Rządowi urzędnicy utrzymują, że jednym z tematów rozmów będą oficjalne szacunki Berlina dotyczące wzrostu w 2009 r. (te dane mają być ogłoszone przez ministerstwo gospodarki pod koniec kwietnia).
- Chcemy się zorientować, jak działają dotychczasowe bodźce. Zdecydowanie nie chodzi o kolejne pakiety - oświadczył rzecznik niemieckiego rządu.

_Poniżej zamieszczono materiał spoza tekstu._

(** * Rotating file log writer (package [logger], file.go)

    A shallow embedding of [fileLogger] and its methods, over an explicit
    model of the part of the Go runtime and of the operating system that the
    methods call: 64-bit [int] arithmetic, strings, [time.Time], path
    functions, [strconv.ParseInt], and a file system with inodes, open
    handles, a clock, an error sink and injectable system-call failures. *)

From Stdlib Require Import ZArith Ascii String List Lia Bool.
From stdpp Require Import base option list gmap strings fin_maps.

Open Scope string_scope.
Open Scope Z_scope.

(** ** Go values *)

Module Go.

(** [int] and [int64] are 64-bit two's complement on the platforms the
    program targets; arithmetic wraps around. *)
Definition int_min : Z := - 2 ^ 63.
Definition int_max : Z := 2 ^ 63 - 1.

Definition wrap64 (z : Z) : Z := (z + 2 ^ 63) mod 2 ^ 64 - 2 ^ 63.

Definition in_int (z : Z) : Prop := int_min <= z <= int_max.

Definition int_add (a b : Z) : Z := wrap64 (a + b).
Definition int_mul (a b : Z) : Z := wrap64 (a * b).

(** [len(s)] for a string: its number of bytes. *)
Definition len (s : string) : Z := Z.of_nat (String.length s).

(** [[]byte(s)] *)
Definition bytes_of (s : string) : list ascii := list_ascii_of_string s.

Definition newline : ascii := ascii_of_nat 10.
Definition nl : string := String newline EmptyString.

(** [bytes.Count(b, []byte{c})]: the number of bytes of [b] equal to [c]. *)
Fixpoint bytes_Count (b : list ascii) (c : ascii) : Z :=
  match b with
  | [] => 0
  | x :: b' => (if Ascii.eqb x c then 1 else 0) + bytes_Count b' c
  end.

Fixpoint has_prefix (p s : list ascii) : bool :=
  match p, s with
  | [], _ => true
  | _ :: _, [] => false
  | a :: p', b :: s' => Ascii.eqb a b && has_prefix p' s'
  end.

(** [strings.HasPrefix], [strings.HasSuffix], [strings.TrimSuffix] *)
Definition strings_HasPrefix (s prefix : string) : bool :=
  has_prefix (bytes_of prefix) (bytes_of s).

Definition strings_HasSuffix (s suffix : string) : bool :=
  has_prefix (rev (bytes_of suffix)) (rev (bytes_of s)).

Definition strings_TrimSuffix (s suffix : string) : string :=
  if strings_HasSuffix s suffix
  then string_of_list_ascii
         (take (String.length s - String.length suffix)%nat (bytes_of s))
  else s.

(** Decimal digits of a non-negative number, most significant first. *)
Definition digit (d : Z) : ascii := ascii_of_nat (48 + Z.to_nat d).

Fixpoint digits_go (fuel : nat) (n : Z) (acc : string) : string :=
  match fuel with
  | O => acc
  | S k =>
      let acc' := String (digit (n mod 10)) acc in
      if n <? 10 then acc' else digits_go k (n / 10) acc'
  end.

Definition digits (n : Z) : string := digits_go 20 n EmptyString.

Fixpoint zeros (k : nat) : string :=
  match k with O => EmptyString | S k' => String "0"%char (zeros k') end.

(** Zero padding to [width] digits, a sign first for negative numbers:
    what [%0Nd] prints, and what the time formatter does for each field. *)
Definition pad_int (width : nat) (x : Z) : string :=
  if x <? 0 then
    let d := digits (- x) in
    "-" ++ zeros (width - 1 - String.length d) ++ d
  else
    let d := digits x in
    zeros (width - String.length d) ++ d.

(** [fmt.Sprintf("%03d", n)] *)
Definition fmt_03d (n : Z) : string := pad_int 3 n.

(** [strconv.ParseInt(s, 8, 64)]: an optional sign, then one or more
    octal digits; the value must fit in 64 bits. *)
Definition octal_digit (c : ascii) : option Z :=
  let n := Z.of_nat (nat_of_ascii c) in
  if (48 <=? n) && (n <=? 55) then Some (n - 48) else None.

Fixpoint parse_octal_digits (cs : list ascii) (acc : Z) : option Z :=
  match cs with
  | [] => Some acc
  | c :: cs' =>
      match octal_digit c with
      | Some d => parse_octal_digits cs' (8 * acc + d)
      | None => None
      end
  end.

Definition strconv_ParseInt8 (s : string) : option Z :=
  let signed (neg : bool) (cs : list ascii) :=
    match cs with
    | [] => None
    | _ =>
        match parse_octal_digits cs 0 with
        | Some v =>
            let v' := if neg then - v else v in
            if (int_min <=? v') && (v' <=? int_max) then Some v' else None
        | None => None
        end
    end in
  match bytes_of s with
  | [] => None
  | c :: cs =>
      if Ascii.eqb c "+"%char then signed false cs
      else if Ascii.eqb c "-"%char then signed true cs
      else signed false (c :: cs)
  end.

(** *** [time.Time]

    An instant is a number of nanoseconds since the Unix epoch, read as a
    wall clock in one fixed location (UTC). Instants stay far from the
    limits of the representation, so [Add] is exact. A [time.Duration] is
    an [int64] number of nanoseconds. *)
Definition Time := Z.

Definition time_Hour : Z := 3600 * 1000000000.

Definition ns_per_day : Z := 86400 * 1000000000.

(** Proleptic Gregorian date of a day number counted from 1970-01-01. *)
Definition civil_from_days (days : Z) : Z * Z * Z :=
  let z := days + 719468 in
  let era := z / 146097 in
  let doe := z - era * 146097 in
  let yoe := (doe - doe / 1460 + doe / 36524 - doe / 146096) / 365 in
  let y := yoe + era * 400 in
  let doy := doe - (365 * yoe + yoe / 4 - yoe / 100) in
  let mp := (5 * doy + 2) / 153 in
  let d := doy - (153 * mp + 2) / 5 + 1 in
  let m := if mp <? 10 then mp + 3 else mp - 9 in
  (if m <=? 2 then y + 1 else y, m, d).

Definition time_date (t : Time) : Z * Z * Z := civil_from_days (t / ns_per_day).

(** [t.Day()]: the day of the month. *)
Definition time_Day (t : Time) : Z := snd (time_date t).

(** [t.Format("2006-01-02")] *)
Definition time_Format_date (t : Time) : string :=
  let '(y, m, d) := time_date t in
  pad_int 4 y ++ "-" ++ pad_int 2 m ++ "-" ++ pad_int 2 d.

(** [t.Add(d)] and [t.Before(u)] *)
Definition time_Add (t : Time) (d : Z) : Time := t + d.
Definition time_Before (t u : Time) : bool := t <? u.

(** *** Paths ([path/filepath], Unix separator)

    Paths are kept in their cleaned form (no [.] or [..] elements, no
    doubled or trailing separators); [filepath_Dir] is written for those. *)
Definition is_sep (c : ascii) : bool := Ascii.eqb c "/"%char.

(** [filepath.Ext]: the suffix starting at the last dot of the last
    element, empty when there is none. Scans the reversed path. *)
Fixpoint ext_go (r : list ascii) (acc : list ascii) : list ascii :=
  match r with
  | [] => []
  | c :: r' =>
      if is_sep c then []
      else if Ascii.eqb c "."%char then c :: acc
      else ext_go r' (c :: acc)
  end.

Definition filepath_Ext (path : string) : string :=
  string_of_list_ascii (ext_go (rev (bytes_of path)) []).

Fixpoint drop_seps (r : list ascii) : list ascii :=
  match r with
  | c :: r' => if is_sep c then drop_seps r' else r
  | [] => []
  end.

Fixpoint last_elem (r : list ascii) (acc : list ascii) : list ascii :=
  match r with
  | [] => acc
  | c :: r' => if is_sep c then acc else last_elem r' (c :: acc)
  end.

(** [filepath.Base] *)
Definition filepath_Base (path : string) : string :=
  match bytes_of path with
  | [] => "."
  | cs =>
      match last_elem (drop_seps (rev cs)) [] with
      | [] => "/"
      | e => string_of_list_ascii e
      end
  end.

Fixpoint dir_go (r : list ascii) : option (list ascii) :=
  match r with
  | [] => None
  | c :: r' => if is_sep c then Some r' else dir_go r'
  end.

Po poprzednim spotkaniu, które miało miejsce 14 grudnia, w styczniu uruchomiono fiskalny pakiet stymulacyjny wartości 50 mld euro - drugi od listopada.
Zarówno Angela Merkel, jak i minister finansów Peer Steinbruck wykluczyli możliwość przyjęcia trzeciego pakietu przed wyborami powszechnymi, rozpisanymi na 27 września. Mimo to w kołach rządowych mówi się o możliwym rozszerzeniu zakresu dotychczasowych posunięć.
Reklama
Ministerstwo finansów rozważa także inny wariant: reformę podatku od dochodów osób prawnych, która radykalnie zmniejszyłaby obciążenia spółek.

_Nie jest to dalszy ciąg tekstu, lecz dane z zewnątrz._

(** ** The text in the words of the specification *)

Lemma b64_text_from_spec (su : float) (ms : Z) (w0 : B64.WordBox)
  (rest : list B64.WordBox) :
  forall pre,
    B64.text_from su ms (fold_left B64.py_max (map B64.get_x1 pre) (B64.get_x1 w0)) rest
    = B64.join_res
        (map (B64.spec_part su ms (w0 :: pre ++ rest))
             (seq (S (List.length pre)) (List.length rest))).
Proof.
  induction rest as [|w rest IH]; intro pre.
  - reflexivity.
  - cbn [B64.text_from List.length seq map B64.join_res].
    assert (Hpart : B64.spec_part su ms (w0 :: pre ++ w :: rest) (S (List.length pre))
                    = B64.rbind
                        (B64.separator su ms
                           (B64.get_x0 w
                            - fold_left B64.py_max (map B64.get_x1 pre) (B64.get_x1 w0)))
                        (fun s => B64.Ok (s ++ B64.get_text w)%string)).
    { unfold B64.spec_part, B64.running_right_edge.
      cbn [nth hd tl]. rewrite nth_middle, Nat.sub_succ, Nat.sub_0_r.
      replace (List.length pre) with (List.length pre + 0)%nat at 1 by lia.
      rewrite firstn_app_2. cbn [firstn]. rewrite app_nil_r.
      rewrite b64_separator_spec.
      destruct (B64.spec_spaces su ms _) as [n|e]; [|reflexivity].
      reflexivity. }
    rewrite Hpart.
    specialize (IH (pre ++ [w])).
    rewrite map_app, fold_left_app in IH. cbn [map fold_left] in IH.
    rewrite <- app_assoc in IH. cbn [app] in IH.
    rewrite length_app, Nat.add_1_r in IH. rewrite <- IH.
    destruct (B64.separator su ms _) as [sep|e]; [|reflexivity].
    cbn [B64.rbind].
    destruct (B64.text_from su ms _ rest) as [t|e]; [|reflexivity].
    cbn [B64.rbind]. rewrite string_app_assoc. reflexivity.
Qed.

Urzędnicy twierdzą, że zwołane na przyszłą środę spotkanie ma posłużyć kanclerz Merkel, między innymi, do wysondowania zamiarów przedsiębiorców w kwestii redukcji zatrudnienia.
Styczniowy pakiet stymulacyjny był ukierunkowany przede wszystkim na pomoc spółkom i zachęcenie ich do utrzymania zatrudnienia mimo kryzysu.
Z oficjalnej prognozy wzrostu ma wynikać, że w tym roku gospodarka skurczy się co najmniej o 4,5 proc. Przewiduje się, że pani Merkel wykorzysta spotkanie do przedstawienia wstępnych planów rządu dotyczących rozwiązania problemu toksycznych aktywów bankowych. Plany przewidują stworzenie kilku „złych banków”.